What to do: Your answer should be the lines below from the one holding "whatever it is sent" through the one holding "the number of", copied exactly and with nothing else.

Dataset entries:

------------------------------------------------------------

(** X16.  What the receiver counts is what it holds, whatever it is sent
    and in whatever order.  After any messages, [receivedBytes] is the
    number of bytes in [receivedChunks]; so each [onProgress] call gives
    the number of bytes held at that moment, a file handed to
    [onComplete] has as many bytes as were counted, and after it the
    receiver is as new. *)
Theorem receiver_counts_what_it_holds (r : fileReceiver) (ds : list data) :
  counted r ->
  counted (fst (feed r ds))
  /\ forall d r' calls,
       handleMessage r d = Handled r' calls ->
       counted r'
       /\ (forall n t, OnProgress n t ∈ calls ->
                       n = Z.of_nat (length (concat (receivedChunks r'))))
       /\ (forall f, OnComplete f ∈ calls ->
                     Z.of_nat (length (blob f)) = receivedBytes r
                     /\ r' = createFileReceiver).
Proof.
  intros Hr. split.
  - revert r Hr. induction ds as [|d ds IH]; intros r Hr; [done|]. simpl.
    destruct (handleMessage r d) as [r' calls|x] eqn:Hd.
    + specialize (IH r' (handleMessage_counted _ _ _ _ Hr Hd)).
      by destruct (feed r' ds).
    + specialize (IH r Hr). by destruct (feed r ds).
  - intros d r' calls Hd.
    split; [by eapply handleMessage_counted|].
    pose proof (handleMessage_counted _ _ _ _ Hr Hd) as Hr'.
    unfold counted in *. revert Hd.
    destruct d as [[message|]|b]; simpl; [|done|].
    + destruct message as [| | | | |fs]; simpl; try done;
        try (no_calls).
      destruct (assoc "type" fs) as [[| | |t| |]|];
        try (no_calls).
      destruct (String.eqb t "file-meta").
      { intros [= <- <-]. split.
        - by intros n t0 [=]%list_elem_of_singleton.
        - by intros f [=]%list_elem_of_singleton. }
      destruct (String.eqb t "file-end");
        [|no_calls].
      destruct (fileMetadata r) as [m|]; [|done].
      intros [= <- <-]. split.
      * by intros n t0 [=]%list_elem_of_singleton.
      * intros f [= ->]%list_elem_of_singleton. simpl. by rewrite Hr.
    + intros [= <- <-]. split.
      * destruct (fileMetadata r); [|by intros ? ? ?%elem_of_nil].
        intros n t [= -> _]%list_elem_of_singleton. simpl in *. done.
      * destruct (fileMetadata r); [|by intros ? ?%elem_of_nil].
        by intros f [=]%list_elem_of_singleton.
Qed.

------------------------------------------------------------

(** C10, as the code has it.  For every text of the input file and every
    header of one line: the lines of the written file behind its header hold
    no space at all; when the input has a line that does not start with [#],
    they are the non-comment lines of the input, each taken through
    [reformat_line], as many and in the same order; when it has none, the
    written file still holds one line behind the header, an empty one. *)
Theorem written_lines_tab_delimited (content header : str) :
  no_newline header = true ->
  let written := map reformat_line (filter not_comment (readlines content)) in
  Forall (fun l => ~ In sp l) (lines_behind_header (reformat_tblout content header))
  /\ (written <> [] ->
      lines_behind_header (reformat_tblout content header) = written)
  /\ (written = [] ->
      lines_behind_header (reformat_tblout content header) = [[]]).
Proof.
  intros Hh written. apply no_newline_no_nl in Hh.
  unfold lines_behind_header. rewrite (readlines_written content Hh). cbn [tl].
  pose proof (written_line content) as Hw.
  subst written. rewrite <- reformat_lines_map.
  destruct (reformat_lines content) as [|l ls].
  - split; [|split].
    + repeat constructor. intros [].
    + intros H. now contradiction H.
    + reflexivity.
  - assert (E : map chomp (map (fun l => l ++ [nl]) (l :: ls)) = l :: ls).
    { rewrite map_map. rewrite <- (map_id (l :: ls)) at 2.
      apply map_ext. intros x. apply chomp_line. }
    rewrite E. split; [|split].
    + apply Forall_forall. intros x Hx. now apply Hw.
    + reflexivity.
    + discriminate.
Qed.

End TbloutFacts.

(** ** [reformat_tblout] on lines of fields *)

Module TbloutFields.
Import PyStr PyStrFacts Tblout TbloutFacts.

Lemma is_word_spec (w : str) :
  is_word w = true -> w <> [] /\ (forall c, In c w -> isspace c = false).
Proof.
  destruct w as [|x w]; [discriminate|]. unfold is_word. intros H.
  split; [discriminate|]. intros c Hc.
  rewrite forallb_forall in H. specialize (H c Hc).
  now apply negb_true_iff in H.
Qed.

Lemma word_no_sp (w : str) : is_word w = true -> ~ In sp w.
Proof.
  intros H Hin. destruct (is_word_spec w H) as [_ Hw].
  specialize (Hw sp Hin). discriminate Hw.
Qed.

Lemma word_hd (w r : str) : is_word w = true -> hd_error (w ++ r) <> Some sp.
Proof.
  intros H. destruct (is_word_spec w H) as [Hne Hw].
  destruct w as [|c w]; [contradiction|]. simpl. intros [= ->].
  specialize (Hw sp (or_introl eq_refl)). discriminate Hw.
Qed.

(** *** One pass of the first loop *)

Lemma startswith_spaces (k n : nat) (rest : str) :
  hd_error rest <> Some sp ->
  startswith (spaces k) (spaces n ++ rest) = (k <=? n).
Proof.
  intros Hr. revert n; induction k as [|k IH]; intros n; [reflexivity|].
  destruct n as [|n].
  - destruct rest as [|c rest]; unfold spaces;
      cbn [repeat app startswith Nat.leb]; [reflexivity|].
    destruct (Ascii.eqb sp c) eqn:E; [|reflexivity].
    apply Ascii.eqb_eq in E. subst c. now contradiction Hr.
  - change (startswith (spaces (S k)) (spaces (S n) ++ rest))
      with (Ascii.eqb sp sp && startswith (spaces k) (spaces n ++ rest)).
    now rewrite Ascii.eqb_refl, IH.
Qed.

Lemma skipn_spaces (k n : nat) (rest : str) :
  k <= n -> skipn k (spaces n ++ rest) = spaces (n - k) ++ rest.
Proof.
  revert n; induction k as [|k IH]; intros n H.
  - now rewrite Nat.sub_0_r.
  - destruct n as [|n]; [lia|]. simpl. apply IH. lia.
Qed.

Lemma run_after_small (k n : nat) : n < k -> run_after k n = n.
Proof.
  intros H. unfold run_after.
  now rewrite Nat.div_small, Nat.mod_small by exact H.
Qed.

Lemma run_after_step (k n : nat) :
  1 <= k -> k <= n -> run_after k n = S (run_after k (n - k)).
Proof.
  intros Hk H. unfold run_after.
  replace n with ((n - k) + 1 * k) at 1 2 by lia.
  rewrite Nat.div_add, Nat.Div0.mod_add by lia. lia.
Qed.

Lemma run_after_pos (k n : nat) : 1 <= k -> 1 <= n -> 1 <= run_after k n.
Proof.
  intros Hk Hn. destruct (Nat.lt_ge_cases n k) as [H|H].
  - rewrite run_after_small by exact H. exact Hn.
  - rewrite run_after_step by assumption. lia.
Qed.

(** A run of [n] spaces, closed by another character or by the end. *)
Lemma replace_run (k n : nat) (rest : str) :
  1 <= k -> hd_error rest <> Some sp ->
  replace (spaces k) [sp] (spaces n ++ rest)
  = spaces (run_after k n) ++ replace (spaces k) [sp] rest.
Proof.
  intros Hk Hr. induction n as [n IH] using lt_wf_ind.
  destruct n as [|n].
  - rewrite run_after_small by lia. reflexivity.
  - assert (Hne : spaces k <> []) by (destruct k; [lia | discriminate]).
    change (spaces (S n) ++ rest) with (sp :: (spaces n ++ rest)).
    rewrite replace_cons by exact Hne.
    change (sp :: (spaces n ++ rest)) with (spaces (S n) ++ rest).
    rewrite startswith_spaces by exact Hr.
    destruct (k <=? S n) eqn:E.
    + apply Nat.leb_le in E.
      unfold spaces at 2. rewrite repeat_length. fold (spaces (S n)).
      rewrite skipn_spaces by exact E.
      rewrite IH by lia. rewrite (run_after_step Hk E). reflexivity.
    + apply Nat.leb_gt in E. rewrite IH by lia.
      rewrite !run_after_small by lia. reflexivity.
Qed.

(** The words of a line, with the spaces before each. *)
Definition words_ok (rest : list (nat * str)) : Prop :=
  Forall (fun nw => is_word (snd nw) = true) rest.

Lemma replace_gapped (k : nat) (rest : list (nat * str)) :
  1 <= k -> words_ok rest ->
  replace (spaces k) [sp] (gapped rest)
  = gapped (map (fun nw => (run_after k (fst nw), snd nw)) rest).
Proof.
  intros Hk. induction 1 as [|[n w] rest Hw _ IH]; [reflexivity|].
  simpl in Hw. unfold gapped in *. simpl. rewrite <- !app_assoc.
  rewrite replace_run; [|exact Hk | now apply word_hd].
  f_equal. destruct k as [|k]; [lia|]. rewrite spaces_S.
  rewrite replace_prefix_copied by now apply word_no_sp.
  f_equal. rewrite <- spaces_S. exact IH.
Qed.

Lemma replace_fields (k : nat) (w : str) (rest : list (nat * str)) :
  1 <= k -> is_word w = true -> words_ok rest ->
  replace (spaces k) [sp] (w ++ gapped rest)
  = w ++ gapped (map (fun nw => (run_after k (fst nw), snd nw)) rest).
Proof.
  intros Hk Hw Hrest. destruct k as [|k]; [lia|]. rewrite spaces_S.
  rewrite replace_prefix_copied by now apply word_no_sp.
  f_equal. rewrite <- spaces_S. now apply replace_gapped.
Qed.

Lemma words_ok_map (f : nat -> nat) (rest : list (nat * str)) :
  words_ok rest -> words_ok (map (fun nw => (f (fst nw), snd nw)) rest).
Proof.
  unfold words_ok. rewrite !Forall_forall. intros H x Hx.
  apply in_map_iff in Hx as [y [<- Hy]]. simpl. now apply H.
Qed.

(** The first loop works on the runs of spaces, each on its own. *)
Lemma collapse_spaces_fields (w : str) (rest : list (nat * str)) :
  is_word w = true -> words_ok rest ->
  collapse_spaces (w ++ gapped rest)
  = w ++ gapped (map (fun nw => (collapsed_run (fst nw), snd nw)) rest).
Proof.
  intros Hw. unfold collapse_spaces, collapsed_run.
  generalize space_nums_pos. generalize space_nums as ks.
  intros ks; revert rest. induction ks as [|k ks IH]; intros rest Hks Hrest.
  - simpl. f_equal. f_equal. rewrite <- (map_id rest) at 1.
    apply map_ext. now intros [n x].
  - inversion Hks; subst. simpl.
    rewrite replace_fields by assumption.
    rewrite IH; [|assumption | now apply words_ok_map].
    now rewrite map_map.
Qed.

------------------------------------------------------------

Response area:
(** X16.  What the receiver counts is what it holds, whatever it is sent
    and in whatever order.  After any messages, [receivedBytes] is the
    number of bytes in [receivedChunks]; so each [onProgress] call gives
    the number of bytes held at that moment, a file handed to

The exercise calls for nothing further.